WHAT THIS TASK INVOLVES:
Exactly as they appear below, repeat the lines from the one with "- intros p'. destruct (Z.ltb_spec (offset_" through the one with "(** A target", and no others.

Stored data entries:
[Start of section]
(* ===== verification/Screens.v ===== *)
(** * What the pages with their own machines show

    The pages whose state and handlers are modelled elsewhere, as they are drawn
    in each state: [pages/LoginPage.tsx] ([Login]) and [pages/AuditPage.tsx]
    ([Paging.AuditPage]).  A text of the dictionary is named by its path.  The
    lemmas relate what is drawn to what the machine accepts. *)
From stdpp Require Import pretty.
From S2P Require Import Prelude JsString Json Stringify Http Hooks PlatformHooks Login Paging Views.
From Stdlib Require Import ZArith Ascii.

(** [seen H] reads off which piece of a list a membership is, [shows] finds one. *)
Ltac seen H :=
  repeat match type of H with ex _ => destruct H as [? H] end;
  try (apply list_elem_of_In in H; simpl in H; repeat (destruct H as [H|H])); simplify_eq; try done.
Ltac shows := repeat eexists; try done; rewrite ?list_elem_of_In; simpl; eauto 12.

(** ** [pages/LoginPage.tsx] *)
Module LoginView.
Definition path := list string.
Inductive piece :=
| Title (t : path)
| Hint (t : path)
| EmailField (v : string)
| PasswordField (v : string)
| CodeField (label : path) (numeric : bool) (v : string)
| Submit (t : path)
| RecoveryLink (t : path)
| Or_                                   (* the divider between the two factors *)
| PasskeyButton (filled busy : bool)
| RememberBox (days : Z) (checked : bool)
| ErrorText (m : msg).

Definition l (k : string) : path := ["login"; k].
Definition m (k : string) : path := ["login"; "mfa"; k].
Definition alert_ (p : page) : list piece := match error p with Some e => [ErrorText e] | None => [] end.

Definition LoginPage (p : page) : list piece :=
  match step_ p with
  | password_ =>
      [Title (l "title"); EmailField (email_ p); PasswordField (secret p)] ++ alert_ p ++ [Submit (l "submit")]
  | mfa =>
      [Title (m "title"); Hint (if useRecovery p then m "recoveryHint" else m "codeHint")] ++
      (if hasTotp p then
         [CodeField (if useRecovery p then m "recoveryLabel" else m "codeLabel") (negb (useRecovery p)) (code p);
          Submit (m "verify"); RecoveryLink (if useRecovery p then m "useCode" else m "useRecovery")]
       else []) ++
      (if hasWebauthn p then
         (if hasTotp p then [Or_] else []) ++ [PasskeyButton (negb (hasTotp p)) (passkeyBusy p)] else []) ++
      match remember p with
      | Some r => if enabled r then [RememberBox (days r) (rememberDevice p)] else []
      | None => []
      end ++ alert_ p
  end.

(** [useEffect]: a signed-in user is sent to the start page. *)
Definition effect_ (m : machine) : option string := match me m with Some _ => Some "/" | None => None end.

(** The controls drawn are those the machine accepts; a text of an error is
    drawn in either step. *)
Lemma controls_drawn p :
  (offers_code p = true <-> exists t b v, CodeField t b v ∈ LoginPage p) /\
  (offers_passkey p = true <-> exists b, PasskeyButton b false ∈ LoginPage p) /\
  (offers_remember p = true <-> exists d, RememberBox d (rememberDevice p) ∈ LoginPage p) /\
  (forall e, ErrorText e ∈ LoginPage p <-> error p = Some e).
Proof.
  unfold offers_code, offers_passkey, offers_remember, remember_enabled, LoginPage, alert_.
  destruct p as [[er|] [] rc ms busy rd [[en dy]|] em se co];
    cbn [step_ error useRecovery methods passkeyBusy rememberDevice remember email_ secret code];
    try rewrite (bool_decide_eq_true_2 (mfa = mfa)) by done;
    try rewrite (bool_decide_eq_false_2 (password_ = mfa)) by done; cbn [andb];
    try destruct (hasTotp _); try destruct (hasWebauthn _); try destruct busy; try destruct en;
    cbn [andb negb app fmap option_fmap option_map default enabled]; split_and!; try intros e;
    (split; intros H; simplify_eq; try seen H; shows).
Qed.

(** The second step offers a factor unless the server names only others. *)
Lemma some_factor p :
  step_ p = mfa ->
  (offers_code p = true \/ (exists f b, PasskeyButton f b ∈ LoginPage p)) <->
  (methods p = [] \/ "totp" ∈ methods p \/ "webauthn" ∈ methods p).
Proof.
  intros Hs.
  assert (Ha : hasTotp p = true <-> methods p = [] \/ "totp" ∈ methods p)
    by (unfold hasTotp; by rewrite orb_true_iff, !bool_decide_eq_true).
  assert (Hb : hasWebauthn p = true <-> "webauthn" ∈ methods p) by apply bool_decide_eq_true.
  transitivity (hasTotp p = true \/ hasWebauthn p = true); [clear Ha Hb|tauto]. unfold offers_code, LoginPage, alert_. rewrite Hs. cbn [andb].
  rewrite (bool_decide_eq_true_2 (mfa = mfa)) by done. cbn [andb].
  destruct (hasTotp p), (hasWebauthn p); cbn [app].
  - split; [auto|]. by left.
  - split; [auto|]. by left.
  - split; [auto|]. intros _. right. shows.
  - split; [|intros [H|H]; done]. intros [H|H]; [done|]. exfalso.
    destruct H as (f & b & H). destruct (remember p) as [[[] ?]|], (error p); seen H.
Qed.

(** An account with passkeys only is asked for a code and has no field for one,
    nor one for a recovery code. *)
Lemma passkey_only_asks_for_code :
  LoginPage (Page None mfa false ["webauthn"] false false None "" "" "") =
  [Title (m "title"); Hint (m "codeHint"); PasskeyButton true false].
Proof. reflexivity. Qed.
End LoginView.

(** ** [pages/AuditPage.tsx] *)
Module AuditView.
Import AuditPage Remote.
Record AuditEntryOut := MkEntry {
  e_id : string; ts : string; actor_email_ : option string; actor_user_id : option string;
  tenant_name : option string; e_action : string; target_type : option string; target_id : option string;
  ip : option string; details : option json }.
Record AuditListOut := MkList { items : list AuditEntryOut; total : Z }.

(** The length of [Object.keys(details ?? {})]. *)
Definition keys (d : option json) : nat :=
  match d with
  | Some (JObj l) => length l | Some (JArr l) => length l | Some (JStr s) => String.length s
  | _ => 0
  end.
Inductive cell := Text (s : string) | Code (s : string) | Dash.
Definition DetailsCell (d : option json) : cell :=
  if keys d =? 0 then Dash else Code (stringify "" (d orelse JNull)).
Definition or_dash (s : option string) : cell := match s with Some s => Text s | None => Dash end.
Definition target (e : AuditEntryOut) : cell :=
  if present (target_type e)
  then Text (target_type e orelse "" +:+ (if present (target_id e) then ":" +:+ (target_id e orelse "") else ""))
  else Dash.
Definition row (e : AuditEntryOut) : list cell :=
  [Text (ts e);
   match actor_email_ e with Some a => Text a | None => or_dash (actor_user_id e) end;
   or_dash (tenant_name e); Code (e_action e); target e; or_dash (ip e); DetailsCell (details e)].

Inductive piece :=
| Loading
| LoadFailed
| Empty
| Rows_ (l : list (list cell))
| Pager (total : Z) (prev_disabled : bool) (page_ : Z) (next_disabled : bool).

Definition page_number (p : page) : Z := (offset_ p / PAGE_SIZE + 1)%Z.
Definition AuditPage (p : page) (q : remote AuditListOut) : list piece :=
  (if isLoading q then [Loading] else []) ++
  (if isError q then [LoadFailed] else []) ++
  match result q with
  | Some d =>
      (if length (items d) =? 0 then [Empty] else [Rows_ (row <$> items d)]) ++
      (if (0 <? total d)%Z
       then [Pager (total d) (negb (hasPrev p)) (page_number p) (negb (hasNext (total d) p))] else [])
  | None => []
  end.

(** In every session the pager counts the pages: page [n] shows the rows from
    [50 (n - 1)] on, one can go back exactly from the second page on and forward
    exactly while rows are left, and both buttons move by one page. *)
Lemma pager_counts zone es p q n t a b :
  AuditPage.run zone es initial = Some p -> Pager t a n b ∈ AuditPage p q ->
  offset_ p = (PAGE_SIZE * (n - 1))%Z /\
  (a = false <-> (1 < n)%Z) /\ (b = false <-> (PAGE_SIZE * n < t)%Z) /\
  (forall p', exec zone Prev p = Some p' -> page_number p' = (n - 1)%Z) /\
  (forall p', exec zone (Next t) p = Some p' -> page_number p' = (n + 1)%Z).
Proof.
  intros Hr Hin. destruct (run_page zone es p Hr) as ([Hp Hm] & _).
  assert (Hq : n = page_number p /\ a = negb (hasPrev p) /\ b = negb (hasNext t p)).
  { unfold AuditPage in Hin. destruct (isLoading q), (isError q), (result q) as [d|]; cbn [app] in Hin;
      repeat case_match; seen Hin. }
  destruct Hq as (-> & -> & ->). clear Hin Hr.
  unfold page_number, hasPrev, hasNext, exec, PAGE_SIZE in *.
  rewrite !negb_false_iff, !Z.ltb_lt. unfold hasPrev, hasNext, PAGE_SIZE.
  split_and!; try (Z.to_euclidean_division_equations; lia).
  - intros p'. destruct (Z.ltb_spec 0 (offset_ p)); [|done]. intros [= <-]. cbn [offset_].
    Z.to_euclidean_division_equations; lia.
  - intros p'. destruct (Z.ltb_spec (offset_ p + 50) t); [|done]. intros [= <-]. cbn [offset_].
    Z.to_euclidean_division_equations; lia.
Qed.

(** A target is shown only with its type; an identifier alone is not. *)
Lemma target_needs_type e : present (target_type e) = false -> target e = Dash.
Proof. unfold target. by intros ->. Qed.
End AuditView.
[End of section]
[Start of section]
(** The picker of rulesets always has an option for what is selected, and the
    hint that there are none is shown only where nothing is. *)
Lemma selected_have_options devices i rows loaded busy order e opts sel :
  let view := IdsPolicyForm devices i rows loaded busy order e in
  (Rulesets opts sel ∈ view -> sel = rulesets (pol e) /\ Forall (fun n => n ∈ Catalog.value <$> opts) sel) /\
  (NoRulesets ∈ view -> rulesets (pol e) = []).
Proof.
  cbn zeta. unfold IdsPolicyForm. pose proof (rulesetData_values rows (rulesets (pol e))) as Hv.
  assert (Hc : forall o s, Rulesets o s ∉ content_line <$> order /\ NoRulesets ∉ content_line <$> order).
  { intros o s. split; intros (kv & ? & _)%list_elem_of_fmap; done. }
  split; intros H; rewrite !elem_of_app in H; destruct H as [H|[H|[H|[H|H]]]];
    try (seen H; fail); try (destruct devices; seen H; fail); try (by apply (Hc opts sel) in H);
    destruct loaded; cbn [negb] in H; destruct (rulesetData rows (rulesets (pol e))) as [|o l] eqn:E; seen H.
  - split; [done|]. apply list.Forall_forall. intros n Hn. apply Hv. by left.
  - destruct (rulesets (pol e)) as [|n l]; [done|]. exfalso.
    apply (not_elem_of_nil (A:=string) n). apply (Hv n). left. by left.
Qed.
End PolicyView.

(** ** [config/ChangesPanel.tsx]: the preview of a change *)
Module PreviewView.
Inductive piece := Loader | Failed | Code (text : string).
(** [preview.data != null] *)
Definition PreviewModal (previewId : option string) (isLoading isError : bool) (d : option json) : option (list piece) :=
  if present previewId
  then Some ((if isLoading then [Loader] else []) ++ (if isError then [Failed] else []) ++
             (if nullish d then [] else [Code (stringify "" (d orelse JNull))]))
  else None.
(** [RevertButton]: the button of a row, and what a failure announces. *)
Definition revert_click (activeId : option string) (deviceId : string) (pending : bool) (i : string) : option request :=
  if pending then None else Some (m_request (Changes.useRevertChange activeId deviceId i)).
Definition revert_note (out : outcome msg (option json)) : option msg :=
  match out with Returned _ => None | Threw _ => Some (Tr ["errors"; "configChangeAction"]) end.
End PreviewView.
[End of section]
[Start of section]
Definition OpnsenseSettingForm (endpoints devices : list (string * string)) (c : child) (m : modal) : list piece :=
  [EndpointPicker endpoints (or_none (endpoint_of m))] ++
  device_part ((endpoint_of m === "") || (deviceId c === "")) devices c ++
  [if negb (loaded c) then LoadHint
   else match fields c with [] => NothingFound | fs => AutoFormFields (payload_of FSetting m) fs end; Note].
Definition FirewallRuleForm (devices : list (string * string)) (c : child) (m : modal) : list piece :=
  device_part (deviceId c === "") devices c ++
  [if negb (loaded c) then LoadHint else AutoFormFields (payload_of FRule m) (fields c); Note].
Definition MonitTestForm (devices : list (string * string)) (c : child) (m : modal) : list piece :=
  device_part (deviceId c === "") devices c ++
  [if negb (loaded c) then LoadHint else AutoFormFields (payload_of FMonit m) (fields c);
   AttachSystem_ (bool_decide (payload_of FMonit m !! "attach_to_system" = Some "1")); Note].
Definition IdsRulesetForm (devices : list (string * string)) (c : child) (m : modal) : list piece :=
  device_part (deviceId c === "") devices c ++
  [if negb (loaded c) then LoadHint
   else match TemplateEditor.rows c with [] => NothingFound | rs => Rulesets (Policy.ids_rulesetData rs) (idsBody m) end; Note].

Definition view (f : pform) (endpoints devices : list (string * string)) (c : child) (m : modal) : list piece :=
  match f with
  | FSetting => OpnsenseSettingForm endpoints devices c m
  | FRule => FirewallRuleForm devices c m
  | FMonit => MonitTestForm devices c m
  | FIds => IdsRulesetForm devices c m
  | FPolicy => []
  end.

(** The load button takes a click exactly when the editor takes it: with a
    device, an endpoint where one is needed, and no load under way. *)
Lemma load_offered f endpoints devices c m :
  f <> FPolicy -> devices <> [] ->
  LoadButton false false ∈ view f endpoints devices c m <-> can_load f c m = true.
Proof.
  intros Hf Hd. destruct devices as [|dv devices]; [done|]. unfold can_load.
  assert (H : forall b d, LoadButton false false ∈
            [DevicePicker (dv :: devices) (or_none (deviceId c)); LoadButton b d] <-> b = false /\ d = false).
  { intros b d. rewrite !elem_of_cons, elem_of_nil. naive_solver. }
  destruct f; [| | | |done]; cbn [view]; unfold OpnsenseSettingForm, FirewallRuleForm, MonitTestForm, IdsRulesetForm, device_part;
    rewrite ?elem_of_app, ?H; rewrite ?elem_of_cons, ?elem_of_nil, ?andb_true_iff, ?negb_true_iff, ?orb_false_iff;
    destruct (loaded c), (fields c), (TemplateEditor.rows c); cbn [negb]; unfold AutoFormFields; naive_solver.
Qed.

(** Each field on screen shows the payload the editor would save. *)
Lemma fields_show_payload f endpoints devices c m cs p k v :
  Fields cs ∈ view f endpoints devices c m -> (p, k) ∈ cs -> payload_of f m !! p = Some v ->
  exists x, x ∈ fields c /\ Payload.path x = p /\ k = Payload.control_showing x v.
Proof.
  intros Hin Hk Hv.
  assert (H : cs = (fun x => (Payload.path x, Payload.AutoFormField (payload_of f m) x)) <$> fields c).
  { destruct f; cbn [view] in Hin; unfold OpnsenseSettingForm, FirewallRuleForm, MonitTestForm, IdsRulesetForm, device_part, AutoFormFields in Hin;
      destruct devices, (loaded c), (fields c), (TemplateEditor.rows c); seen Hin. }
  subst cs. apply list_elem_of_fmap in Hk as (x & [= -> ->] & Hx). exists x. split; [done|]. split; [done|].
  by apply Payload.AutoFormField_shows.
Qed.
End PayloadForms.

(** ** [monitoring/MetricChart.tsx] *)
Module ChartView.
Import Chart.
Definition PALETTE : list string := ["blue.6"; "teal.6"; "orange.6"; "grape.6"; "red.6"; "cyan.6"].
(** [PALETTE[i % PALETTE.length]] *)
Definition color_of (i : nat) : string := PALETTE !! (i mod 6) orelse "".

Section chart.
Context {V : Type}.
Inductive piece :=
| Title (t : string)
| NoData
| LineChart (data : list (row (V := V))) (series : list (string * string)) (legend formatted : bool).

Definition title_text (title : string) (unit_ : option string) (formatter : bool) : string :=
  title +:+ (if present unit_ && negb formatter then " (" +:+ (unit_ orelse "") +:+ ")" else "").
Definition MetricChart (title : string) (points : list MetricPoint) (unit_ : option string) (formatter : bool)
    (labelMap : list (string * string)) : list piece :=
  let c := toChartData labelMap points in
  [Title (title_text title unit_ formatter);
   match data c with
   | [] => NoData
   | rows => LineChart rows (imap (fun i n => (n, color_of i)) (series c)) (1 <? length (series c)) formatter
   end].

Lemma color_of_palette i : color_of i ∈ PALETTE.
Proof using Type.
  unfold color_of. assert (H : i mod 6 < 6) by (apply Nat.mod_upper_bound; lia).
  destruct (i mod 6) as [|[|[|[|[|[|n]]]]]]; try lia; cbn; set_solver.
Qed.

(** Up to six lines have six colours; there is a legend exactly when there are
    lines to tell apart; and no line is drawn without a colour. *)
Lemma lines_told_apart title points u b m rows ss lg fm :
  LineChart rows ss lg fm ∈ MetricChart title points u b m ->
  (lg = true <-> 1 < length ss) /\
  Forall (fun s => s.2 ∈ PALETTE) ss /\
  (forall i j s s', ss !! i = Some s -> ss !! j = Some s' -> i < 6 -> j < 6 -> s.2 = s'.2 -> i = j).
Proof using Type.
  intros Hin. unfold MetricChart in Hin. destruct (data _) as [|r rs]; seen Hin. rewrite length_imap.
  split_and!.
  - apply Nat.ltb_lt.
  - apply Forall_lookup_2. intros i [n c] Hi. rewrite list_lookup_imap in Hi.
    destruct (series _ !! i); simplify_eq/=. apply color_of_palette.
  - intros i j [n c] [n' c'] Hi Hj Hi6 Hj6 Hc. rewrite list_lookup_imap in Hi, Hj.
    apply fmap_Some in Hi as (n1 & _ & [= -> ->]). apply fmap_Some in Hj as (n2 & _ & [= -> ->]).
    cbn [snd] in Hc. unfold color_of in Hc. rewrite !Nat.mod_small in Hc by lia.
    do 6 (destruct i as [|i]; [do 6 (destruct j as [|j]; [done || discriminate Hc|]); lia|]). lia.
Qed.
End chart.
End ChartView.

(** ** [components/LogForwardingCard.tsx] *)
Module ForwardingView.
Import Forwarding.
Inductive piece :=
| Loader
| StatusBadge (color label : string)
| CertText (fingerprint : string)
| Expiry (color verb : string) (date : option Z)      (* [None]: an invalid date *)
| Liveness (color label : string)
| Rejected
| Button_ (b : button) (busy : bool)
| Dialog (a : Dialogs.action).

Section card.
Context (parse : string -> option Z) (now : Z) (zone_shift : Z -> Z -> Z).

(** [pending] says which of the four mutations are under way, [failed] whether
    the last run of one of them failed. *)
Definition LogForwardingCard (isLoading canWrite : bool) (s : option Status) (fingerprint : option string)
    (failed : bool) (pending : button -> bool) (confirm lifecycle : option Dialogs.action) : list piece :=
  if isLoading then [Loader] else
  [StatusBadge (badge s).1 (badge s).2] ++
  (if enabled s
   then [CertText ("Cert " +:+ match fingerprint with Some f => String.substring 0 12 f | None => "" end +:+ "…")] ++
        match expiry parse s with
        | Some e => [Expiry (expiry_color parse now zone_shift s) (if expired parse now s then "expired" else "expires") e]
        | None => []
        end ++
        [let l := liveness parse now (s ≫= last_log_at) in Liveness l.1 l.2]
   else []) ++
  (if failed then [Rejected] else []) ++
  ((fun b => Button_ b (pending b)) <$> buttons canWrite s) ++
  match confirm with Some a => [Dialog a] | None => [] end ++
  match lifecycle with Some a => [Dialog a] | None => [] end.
[End of section]
WRITTEN ANSWER:
  - intros p'. destruct (Z.ltb_spec (offset_ p + 50) t); [|done]. intros [= <-]. cbn [offset_].
    Z.to_euclidean_division_equations; lia.
Qed.

(** A target is shown only with its type; an identifier alone is not. *)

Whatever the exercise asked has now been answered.